Calendar.google.com is not always an alternative.

\- Web vs Installed App. We believe web apps cannot provide the same UX of a
native app. Yes, I used the term “native”, although controversial, because
MineTime still uses many native OS APIs to integrate into your system,
something that a web app can simply not do! But the main reason why we decided
for Electron when we started this project is different: user privacy and
security. Any web-based calendar application would require us to sync your
calendars on our servers. Now, we want to integrate all calendars, not just
the easiest ones. Microsoft Exchange is still used in many corporations and
they don’t provide an OAuth mechanism . This means we would have to store the
user email and password on our servers, something that is simply awful. This
is also the reason why no web-based calendar synchronizes with Exchange and
will never do. With MineTime, your usernames, passwords or access tokens never
leave your computer.

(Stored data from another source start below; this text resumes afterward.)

Lemma members_with_none w project email b :
  members_with w project email [] -> member_of w project b ->
  EqualFold (binding_UserEmail b) email = false.
Proof.
  unfold members_with, lists_members. cbn [email_filter MemberEmail]. destruct (is_empty email).
  - intros [_ Hl] Hb%Hl. by apply elem_of_nil in Hb.
  - intros [(b' & [=] & _)|[_ Hn]] Hb. by apply Hn.
Qed.

Lemma members_with_one w project email b :
  members_with w project email [b] ->
  member_of w project b /\ (email <> "" -> EqualFold (binding_UserEmail b) email = true).
Proof.
  unfold members_with, lists_members. cbn [email_filter MemberEmail].
  destruct (is_empty email) eqn:E.
  - apply is_empty_spec in E as ->. intros [_ Hl]. split; [|done]. apply Hl. set_solver.
  - intros [(b' & [= <-] & Hm & He)|[[=] _]]. done.
Qed.

(** What a valid membership request says. *)
Definition valid_request (r : AddReq) (ui : UserInfo) (pg : ProjectGroup) : Prop :=
  apiuser_Projects (add_Body r) = [pg] /\ pg_ID pg = add_ProjectID r /\ add_ProjectID r <> "" /\
  pg_GroupPrefix pg ∈ AllGroupsPrefixes /\ apiuser_Email (add_Body r) <> "" /\
  (ui_IsAdmin ui = true \/ EqualFold (apiuser_Email (add_Body r)) (ui_Email ui) = false).

Lemma AddReq_Validate_spec parse r ui w :
  runs (AddReq_Validate parse r ui) w (fun o w' => w' = w /\
    match o with
    | Ok _ => exists pg, valid_request r ui pg
    | Err _ => True
    | Panic => False
    end).
Proof.
  unfold AddReq_Validate. runs_guard; [done|]. runs_guard; [done|].
  apply is_empty_false in H, H0. runs_step.
  destruct (parse _) as [err|]; runs_step; [done|]. cbn [andThen].
  destruct (apiuser_Projects (add_Body r)) as [|pg [|]] eqn:Ep; [by runs_step| |by runs_step].
  runs_guard; [done|]. runs_guard; [done|]. runs_guard; [done|]. runs_step; [done|].
  split; [done|]. exists pg. apply negb_false_iff, bool_decide_eq_true in H2, H4.
  split_and!; [done|done|done|done|done|].
  apply andb_false_iff in H3 as [?|?%negb_false_iff]; [by right|by left].
Qed.

Lemma EditReq_Validate_spec parse r ui w :
  runs (EditReq_Validate parse r ui) w (fun o w' => w' = w /\
    match o with
    | Ok _ => exists pg, valid_request (edit_AddReq r) ui pg
    | Err _ => True
    | Panic => False
    end).
Proof.
  unfold EditReq_Validate. runs_step. eapply runs_mono; [apply AddReq_Validate_spec|]. cbn beta. intros o w1 [-> H].
  destruct o as [[]|e|]; cbn [andThen]; [|done|done]. by runs_step.
Qed.

Lemma invitedUser_spec email pid w :
  runs (invitedUser email pid) w (fun r w' => same_store w w' /\
    match r with
    | Ok u => registered w u /\ EqualFold (user_Email u) email = true
    | Err _ => True
    | Panic => False
    end).
Proof.
  unfold invitedUser. do 2 runs_step. eapply runs_mono; [apply users_UserByEmail_spec|]. cbn beta.
  intros r w1 [Hs Hu]. destruct r as [u|e|]; cbn [andThen]; [by runs_step| |done].
  by destruct (is_ErrNotFound e); runs_step.
Qed.

(** The answer to a membership request: the user, with the role in the project. *)
Definition membership_answer (a : ApiUser) (pid group email : string) : Prop :=
  apiuser_Projects a = [MkProjectGroup pid (ExtractGroupPrefix group)] /\
  EqualFold (apiuser_Email a) email = true.

Lemma membership_answer_convert user b pid email :
  binding_ProjectID b = pid -> EqualFold (user_Email user) email = true ->
  membership_answer (filterExternalUser (ConvertInternalUserToExternal user false [b] []) pid)
    pid (binding_Group b) email.
Proof.
  intros <- He. unfold filterExternalUser. cbn. by rewrite bool_decide_eq_true_2.
Qed.

(** The answer of AddEndpoint and EditEndpoint to the request. *)
Definition answers_request (a : ApiUser) (req : AddReq) : Prop :=
  forall pg, apiuser_Projects (add_Body req) = [pg] ->
    membership_answer a (add_ProjectID req)
      (GenerateActualGroupNameFor (add_ProjectID req) (pg_GroupPrefix pg))
      (apiuser_Email (add_Body req)).

(** What adding a member did. *)
Definition member_added ctx (req : AddReq) w w' : Prop :=
  exists user invited project pg b,
    ctx_UserCR ctx = Some user /\ project_at w (add_ProjectID req) project /\
    registered w invited /\ EqualFold (user_Email invited) (apiuser_Email (add_Body req)) = true /\
    apiuser_Projects (add_Body req) = [pg] /\ pg_GroupPrefix pg ∈ AllGroupsPrefixes /\
    (user_IsAdmin user = true \/ EqualFold (user_Email invited) (user_Email user) = false) /\
    IsProjectServiceAccount (user_Email invited) = false /\
    (forall b0, member_of w project b0 -> EqualFold (binding_UserEmail b0) (user_Email invited) = false) /\
    binds_member b project (user_Email invited)
      (GenerateActualGroupNameFor (add_ProjectID req) (pg_GroupPrefix pg)) /\
    permitted w user (add_ProjectID req) VCreate KBinding (key_of KBinding b) /\
    created KBinding w w' b.

Lemma not_self (a b c : string) :
  EqualFold a b = true -> EqualFold b c = false -> EqualFold a c = false.
Proof.
  intros H1 H2. destruct (EqualFold a c) eqn:E; [|done].
  rewrite EqualFold_sym in H1. by rewrite (EqualFold_trans _ _ _ H1 E) in H2.
Qed.

Lemma AddEndpoint_spec parse ctx req w :
  runs (AddEndpoint UserInfoGetterFactory parse ctx req) w (fun r w' =>
    match r with
    | Ok a => member_added ctx req w w' /\ answers_request a req
    | Err _ => same_store w w'
    | Panic => False
    end).
Proof.
  unfold AddEndpoint. runs_step. eapply runs_mono; [apply requester_spec|]. cbn beta.
  intros r w1 [Hs1 H]. destruct r as [ui|e|]; cbn [andThen]; [|done|done].
  destruct H as (user & Hc & He & Ha). runs_step.
  eapply runs_mono; [apply AddReq_Validate_spec|]. cbn beta. intros r w2 [-> H].
  destruct r as [[]|e|]; cbn [andThen]; [|done|done]. destruct H as (pg & Hpg & _ & _ & Hro & Hem & Hself).
  unfold firstProject. rewrite Hpg. do 2 runs_step. cbn [andThen]. runs_step.
  eapply runs_mono; [apply invitedUser_spec|]. cbn beta. intros r w2 [Hs2 H].
  destruct r as [inv|e|]; cbn [andThen]; [|by etrans|done]. destruct H as [Hinv Hie].
  assert (same_store w w2) as H2 by (by etrans). runs_step.
  eapply httpErr_spec; [apply handler_GetProject|]. intros r w3 [Hs3 H].
  assert (same_store w w3) as H3 by (by etrans).
  destruct r as [project|e|]; cbn [andThen]; [|done|done]. destruct H as [_ Hpr]. runs_step.
  eapply httpErr_spec; [apply getMemberList_spec|]. intros r w4 [Hs4 H].
  assert (same_store w w4) as H4 by (by etrans).
  destruct r as [l|e|]; cbn [andThen]; [|done|done]. destruct l as [|b0 l]; [|by runs_step].
  runs_step. eapply httpErr_spec; [apply createBinding_spec|]. intros r w5 Hb.
  destruct r as [b|e|]; cbn [andThen]; [|by etrans|done]. runs_step.
  destruct Hb as ((user' & Hc' & Hperm) & Hsa & Hbm & Hcr). rewrite Hc in Hc'. injection Hc' as <-.
  destruct Hpr as [Hv Hn]. rewrite Hn in *.
  split; [|intros pg' Hpg'; rewrite Hpg in Hpg'; injection Hpg' as <-;
           destruct Hbm as (_ & Hbp & <- & _); by apply membership_answer_convert; [rewrite Hbp|]].
  exists user, inv, project, pg, b. split_and!; try done.
  - split; [by rewrite H2|done].
  - by rewrite Hs1.
  - rewrite He, Ha in Hself. destruct Hself as [?|Hself]; [by left|right]. by eapply not_self.
  - intros b0 Hm. eapply members_with_none; [exact H|]. by rewrite <- H3.
  - by rewrite H4.
  - by rewrite H4.
Qed.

Yes, if you agree, we transfer some calendar data and
provide some interesting features in return. In the future, we expect to be
able to provide all these “advanced” features without any data transfer at
all, thanks to the fact that everything runs on your computer.

\- Advanced features and AI. This is still WIP. Besides focusing on adding and
improving all the necessary and well-deserved traditional calendar
functionalities, we are doing research on Visual Analytics and Assisted
Scheduling. Great improvements in this direction are expected to come during
the summer, so stay tuned... An important side note: the calendar data is only
used to provide these features, not for monetization, definitely not for
espionage.

You can download MineTime for free on Windows,macOS and Linux from
minetime.ai. Feel free to use the contact form for any question, feedback, or
to tell us about your use case.

------
jammygit
I used minetime for a bit after getting frustrated with some bugs in
Thunderbird with lightning. It stopped updating my calendar mysteriously on my
desktop but not my laptop, but was good besides that. I'm uncomfortable
sending them my data so never used any advanced features - I guess its their
selling point but really the main app was fairly user friendly.

By contrast, I can't switch an event's calendar in Thunderbird successfully,
gnome calendar isn't working with caldav, California didn't support click and
drag last I checked, and evolution is really clunky (why is the week view not
a normal week view for example?). Gnome calendar used to also move events
inaccurately when click and dragging, being off by X hours...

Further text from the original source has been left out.